The three operas it is bringing are new productions of Cosi fan tutte (March 6), Turandot - with Dennis O'Neill - on March 8 and The Barber of Seville on March 11.

The City of Birmingham Symphony Orchestra is launching its own January sale on Saturday.

For just one week, until January 22, it will be possible to buy tickets for the remaining six months of the orchestra's Symphony Hall season at half price.

It means that tickets can be bought for as little as pounds 3. Attractions between now and June include appearances by superstar counter tenor Andreas Scholl, violinist Tasmin Little, pianist Imogen Cooper and cellist Lynn Harrell.

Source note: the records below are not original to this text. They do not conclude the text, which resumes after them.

(** *** Steps that leave logs alone *)

(** A step by which [i] asks for votes or gives one. *)
Lemma voting_step s s' i a t r :
  inv s -> sNodes s !! i = Some a -> aTerm a <= t ->
  sNodes s' = <[i := mkA t r (aLog a) (aCommit a)]> (sNodes s) -> sLogs s' = sLogs s -> sApps s' = sApps s -> sAccs s' = sAccs s ->
  (forall g, g ∈ sGrants s -> g ∈ sGrants s') ->
  (r = RoleLeader -> aRole a = RoleLeader /\ aTerm a = t) ->
  (r = RoleCandidate -> aTerm a < t \/ aRole a = RoleCandidate /\ aTerm a = t) ->
  (forall args, asked s' args -> asked s args \/ args = request_of t i (aLog a)) ->
  (forall v args G, (v, args, G) ∈ sGrants s' -> (v, args, G) ∈ sGrants s \/
     v = i /\ up_to_date args G /\ rvTerm args = t /\ G = aLog a) ->
  inv s'.
Proof.
  intros Hi Ha Ht Hn El Eap Eac Hg Hlead Hcand Hask Hgr. pose proof (i_log s Hi i a Ha) as Hgood.
  assert (ext s s') as Hx by (apply ext_same; [done|done|by rewrite Eac]).
  assert (good s' t (aLog a)) as Hgood' by (apply (good_mono _ (aTerm a)); [done|by apply (good_ext s)]).
  apply (inv_frame s s' i a (mkA t r (aLog a) (aCommit a)) Hi Ha Hn Hx); simpl; [done| | |done| | | |].
  - eapply logs_frame; [done|done|exact Ha|done|]. rewrite Eac. by left.
  - intros. by rewrite El.
  - intros Hr. destruct (Hlead Hr) as [Hr' <-]. rewrite El. by apply i_leader.
  - intros Hr e He. destruct (Hcand Hr) as [Hlt|[Hr' <-]]; [|by eapply i_cand]. pose proof (good_terms s _ _ _ Hgood He). lia.
  - apply (commit_ok_term _ (aTerm a)); [done|]. apply (commit_ok_ext s); [done|]. by eapply i_commit.
  - split; simpl.
    + intros args [?| ->]%Hask Hne; [done|]. by simpl in Hne.
    + intros args [Hold| ->]%Hask Hc; [|done]. rewrite <- Hc in Ha. destruct (i_asked s Hi args a Hold Ha) as [Hle Heq].
      split; [lia|]. intros Hr Htt. destruct (Hcand Hr) as [?|[Hr' <-]]; [lia|]. rewrite <- Hc. by apply Heq.
    + intros v args G [?|(-> & Hup & <- & ->)]%Hgr; [by left|right]. done.
    + rewrite Eap. by left.
    + rewrite Eac. by left.
    + intros t0 P P' Hin HP. by eapply acc_stays.
Qed.

Lemma step_timeout s i a t : inv s -> sNodes s !! i = Some a -> aTerm a < t ->
  inv (add_grant (i, request_of t i (aLog a), aLog a) (set_node i (mkA t RoleCandidate (aLog a) (aCommit a)) s)).
Proof.
  intros Hi Ha Ht. apply (voting_step s _ i a t RoleCandidate); [done|done|lia|done|done|done|done| |done|by left| |].
  - intros g. apply list_elem_of_further.
  - intros args [?|(v & G & Hin)]; [left; by left|]. apply elem_of_cons in Hin as [[= -> -> ->]|Hin]; [by right|left; right; eauto].
  - intros v args G [[= -> -> ->]|Hin]%elem_of_cons; [right|by left]. split; [done|]. split; [|done]. right. split; [done|]. simpl. lia.
Qed.

Lemma step_down s i a t : inv s -> sNodes s !! i = Some a -> aTerm a <= t ->
  inv (set_node i (mkA t RoleFollower (aLog a) (aCommit a)) s).
Proof. intros Hi Ha Ht. apply (voting_step s _ i a t RoleFollower); try done; by left. Qed.

Lemma step_request s i a : inv s -> sNodes s !! i = Some a -> inv (add_req (request_of (aTerm a) i (aLog a)) s).
Proof.
  intros Hi Ha. apply (voting_step s _ i a (aTerm a) (aRole a)); [done|done|done| |done|done|done|done|done|by right| |by left].
  - simpl. symmetry. apply insert_id. rewrite Ha. by destruct a.
  - intros args [Hin|?]; [|left; by right]. apply elem_of_cons in Hin as [->|?]; [by right|left; by left].
Qed.

Lemma step_grant s i a args r : inv s -> sNodes s !! i = Some a -> args ∈ sReqs s -> aTerm a <= rvTerm args -> up_to_date args (aLog a) ->
  (r = RoleFollower \/ r = aRole a /\ aTerm a = rvTerm args) ->
  inv (add_grant (i, args, aLog a) (set_node i (mkA (rvTerm args) r (aLog a) (aCommit a)) s)).
Proof.
  intros Hi Ha Hin Ht Hup Hr. apply (voting_step s _ i a (rvTerm args) r); [done|done|done|done|done|done|done| | | | |].
  - intros g. apply list_elem_of_further.
  - intros ->. by destruct Hr as [?|[-> ->]].
  - intros ->. destruct Hr as [?|[-> ->]]; [done|by right].
  - intros args' [?|(v & G & H)]; [left; by left|]. apply elem_of_cons in H as [[= -> -> ->]|?]; left; [by left|right; eauto].
  - intros v args' G [[= -> -> ->]|?]%elem_of_cons; [by right|by left].
Qed.

(** A node's commit index, and requests, as a leader. *)
Lemma step_leading s s' i a c :
  inv s -> sNodes s !! i = Some a -> sNodes s' = <[i := mkA (aTerm a) (aRole a) (aLog a) c]> (sNodes s) -> sLogs s' = sLogs s ->
  sReqs s' = sReqs s -> sGrants s' = sGrants s -> sAccs s' = sAccs s -> commit_ok s' (aTerm a) (aLog a) c ->
  (forall args, args ∈ sApps s' -> args ∈ sApps s \/
    exists j L e, sLogs s' !! aeTerm args = Some (j, L) /\ L !! aePrevLogIndex args = Some e /\ eTerm e = aePrevLogTerm args /\
      shown args L = take (S (aePrevLogIndex args)) L ++ aeEntries args /\
      aeLeaderCommit args <= aePrevLogIndex args + length (aeEntries args) /\ commit_ok s' (aeTerm args) L (aeLeaderCommit args)) ->
  inv s'.
Proof.
  intros Hi Ha Hn El Er Eg Eac Hco Happ.
  assert (ext s s') as Hx by (apply ext_same; [done|by rewrite Eg|by rewrite Eac]).
  assert (forall args, asked s' args -> asked s args) as Hask by (unfold asked; by rewrite Er, Eg).
  apply (inv_frame s s' i a (mkA (aTerm a) (aRole a) (aLog a) c) Hi Ha Hn Hx); simpl; [done| | | | | |done|].
  - eapply logs_frame; [done|done|exact Ha|done|]. rewrite Eac. by left.
  - intros. by rewrite El.
  - apply (good_ext s); [done|]. by apply (i_log s Hi i a).
  - intros Hr. rewrite El. by apply i_leader.
  - intros Hr. by apply (i_cand s Hi i a).
  - split; simpl.
    + intros args Hold _. by apply Hask.
    + intros args Hold%Hask Hc. rewrite <- Hc in Ha. destruct (i_asked s Hi args a Hold Ha) as [Hle Heq]. rewrite <- Hc. done.
    + rewrite Eg. by left.
    + done.
    + rewrite Eac. by left.
    + intros t0 P P' Hin HP. by eapply acc_stays.
Qed.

In March Sir Simon Rattle conducts four world premieres to round off his ten-year Towards the Millennium project, and CBSO music director Sakari Oramo returns in April and May to direct a series of concerts combining Prokofiev's Piano Concertos with music by Sibelius and contemporary Finnish composers Sariaho, Kokkonen, Rautavaara and Kaipainen. So, does the ticket sale indicate that the boom times are over for the CBSO?

"To be honest ticket sales have been declining at ever so gentle a gradient for some years now, and one of my tasks is to try and reverse that decline," said chief executive Stephen Maddock.

"This is a promotional thing and quite obviously we wouldn't be doing it if we had sold all the tickets. But the overall picture is pretty similar to last year.

"The difference between best-selling and worst-selling concerts is not that great. We have some sell-outs, then there are others around 80-85 per cent, and the worst are probably 55-60 per cent. So it's not a large spread from some being full and some being empty." The four concerts in March containing specially commissioned pieces, by Hans Werner Henze, Magnus Lindberg, Judith Weir and Simon Holt, are apparently selling quite well - better than some concerts from the later decades of Towards the Millennium.

"The really good news about the new pieces is that they're all finished, which must be a unique strike-rate for something like this," Stephen Maddock said. "The Lindberg, which was the one I was worried might not be ready in time, was finished this week."

All four pieces are also now complete with titles - Gran Duo (Lindberg, March 9), We are Shadows (Weir, March 15) The Tempest (Henze, March 30) and Sunrise Yellow Noise (Holt, March 30). …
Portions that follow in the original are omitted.